YOUR OBJECTIVE
Beneath this task are records; print exactly the stretch of them from the line with "Proof. unfold declare_word, declare_tag." through the line with "induction vars as", both ends included.

(Stored items)
#####
Lemma args_fed kind env scope d : depth ≤ d → Fed (check_step_args admitted infer kind env scope d).
Proof. intros Hd. unfold check_step_args. fed. Qed.
Lemma bindings_fed env bindings scope : Fed (check_pipe_bindings env bindings scope).
Proof. unfold check_pipe_bindings. fed. Qed.
Lemma break_fed word scope : Fed (walk_break word scope).
Proof. unfold walk_break. fed. Qed.
Lemma declare_fed env var ty guard scope : Fed (declare_word dirs env var ty guard scope).
Proof. unfold declare_word, declare_tag. fed. Qed.
#[local] Hint Resolve args_fed bindings_fed break_fed declare_fed : core.

Lemma arms_fed env scope d arms : depth < d → Fed (walk_arms walk env scope d arms).
Proof. intros Hd. induction arms as [|arm arms IH]; cbn [walk_arms]; fed. Qed.

Lemma seal_vars_fed target env guard vars : ∀ sealed, Fed (seal_vars target env guard vars sealed).
Proof.
  induction vars as [|name vars IH]; intros sealed; cbn [seal_vars]; [fed|]. intros k.
  destruct (read_entry _ _ _ k) as [k1 [[tag live]|e]]; [apply IH|done].
Qed.
Lemma seal_env_fed target env names : ∀ sealed, Fed (seal_env admitted target env names sealed).
Proof. induction names as [|name names IH]; intros sealed; cbn [seal_env]; fed. Qed.
#[local] Hint Resolve seal_vars_fed seal_env_fed : core.

Lemma remote_fed target vars header body guard env scope d :
  depth ≤ d → Fed (walk_remote admitted walk target vars header body guard env scope d).
Proof. intros Hd. unfold walk_remote. fed. Qed.
Lemma append_fed target item env scope d : depth ≤ d → Fed (check_append infer target item env scope d).
Proof. intros Hd. unfold check_append. fed. Qed.
#[local] Hint Resolve remote_fed append_fed : core.
Lemma simple_fed kind env scope d : depth ≤ d → Fed (walk_simple admitted infer kind env scope d).
Proof. intros Hd. unfold walk_simple. fed. Qed.
#[local] Hint Resolve simple_fed : core.

Lemma step_fed kind : ∀ guard env scope d, depth ≤ d →
  Fed (walk_step dirs hosts admitted infer walk guard kind env scope d).
Proof.
  induction kind; intros gd ev sc d Hd; cbn [walk_step]; fed; try (apply arms_fed; lia).
  unfold isolated_body. fed.
Qed.

Lemma steps_fed frames env_frames steps : ∀ idx env scope d acc, depth ≤ d →
  Fed (walk_steps dirs hosts admitted infer walk frames env_frames steps idx env scope d acc).
Proof.
  induction steps as [|step steps IH]; intros idx env scope d acc Hd; cbn [walk_steps]; [fed|].
  apply fed_bind; [auto|intros _]. apply fed_bind.
  { apply fed_lift. unfold step_site. destruct (wk_site scope), (step_guard step); try done. now destruct (guard_all _). }
  intros site. cbv zeta. apply fed_bind; [fed|intros _].
  destruct (classify_guard _); [|..|now apply IH]; (apply fed_bind; [now apply step_fed|intros res]); cbv zeta; fed.
Qed.

Lemma walk_body_fed steps env scope d : depth ≤ d → Fed (walk_body dirs hosts admitted infer walk steps env scope d).
Proof. intros Hd. unfold walk_body. destruct (Nat.ltb _ _); [fed|now apply steps_fed]. Qed.
End nested.
End fed.

(** ** Levels *)

Section levels.
Context (dirs : Directories) (hosts : gmap string FuncMeta) (admitted : string → bool).
Notation infer fuel := (checker dirs hosts admitted fuel).1.
Notation walk fuel := (checker dirs hosts admitted fuel).2.

(** The limit itself refuses with one level. *)
Lemma deep_refuses infer0 walk0 d : max_static_depth < d →
  (∀ env scope e, Fed (infer_expr dirs hosts admitted infer0 walk0 env scope d e)) ∧
  (∀ steps env scope, Fed (walk_body dirs hosts admitted infer0 walk0 steps env scope d)).
Proof.
  intros Hd%Nat.ltb_lt. split; intros; [unfold infer_expr|unfold walk_body]; rewrite Hd; now apply fed_fail.
Qed.

Lemma levels_suffice fuel : ∀ d, check_levels ≤ fuel + d → 0 < fuel →
  (∀ env scope e, Fed (infer fuel env scope d e)) ∧ (∀ steps env scope, Fed (walk fuel steps env scope d)).
Proof.
  induction fuel as [|fuel IH]; intros d Hd Hf; [lia|]. cbn [checker].
  destruct (decide (max_static_depth < d)) as [Hover|Hunder].
  { destruct (checker dirs hosts admitted fuel) as [i w]. now apply deep_refuses. }
  assert (Hpos : 0 < fuel) by (unfold check_levels in Hd; lia).
  assert (Hn : ∀ d', d < d' → (∀ env scope e, Fed (infer fuel env scope d' e)) ∧
                              (∀ steps env scope, Fed (walk fuel steps env scope d'))).
  { intros d' Hlt. apply IH; [lia|exact Hpos]. }
  destruct (checker dirs hosts admitted fuel) as [i w]. cbn [fst snd] in *.
  split; intros; [apply (expr_fed _ _ _ i w d)|apply (walk_body_fed _ _ _ i w d)]; intros; try lia; now apply Hn.
Qed.
End levels.

Section collected.
Context (dirs : Directories) (hosts : gmap string FuncMeta) (admitted : string → bool).
Notation C := (Run Checker walk_err).

#[local] Hint Resolve fed_ret fed_update fed_reads fed_each fed_params : core.
#[local] Hint Extern 1 (Fed (xfail _)) => apply fed_fail; done : core.
#[local] Hint Extern 1 (Fed (resolve_word _ _ _)) => apply fed_word; done : core.
Ltac fed := repeat first
  [ solve [auto]
  | lazymatch goal with
    | |- Fed (xbind _ _) => apply fed_bind; [|intros ?]
    | |- Fed (xeach _ _) => apply fed_each; intros ?
    | |- Fed (match ?x with _ => _ end) => destruct x
    | |- Fed (let _ := _ in _) => cbv zeta
    end ].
#####
RESPONSE TO THIS TASK
Proof. unfold declare_word, declare_tag. fed. Qed.
#[local] Hint Resolve args_fed bindings_fed break_fed declare_fed : core.

Lemma arms_fed env scope d arms : depth < d → Fed (walk_arms walk env scope d arms).
Proof. intros Hd. induction arms as [|arm arms IH]; cbn [walk_arms]; fed. Qed.

Lemma seal_vars_fed target env guard vars : ∀ sealed, Fed (seal_vars target env guard vars sealed).
Proof.
  induction vars as [|name vars IH]; intros sealed; cbn [seal_vars]; [fed|]. intros k.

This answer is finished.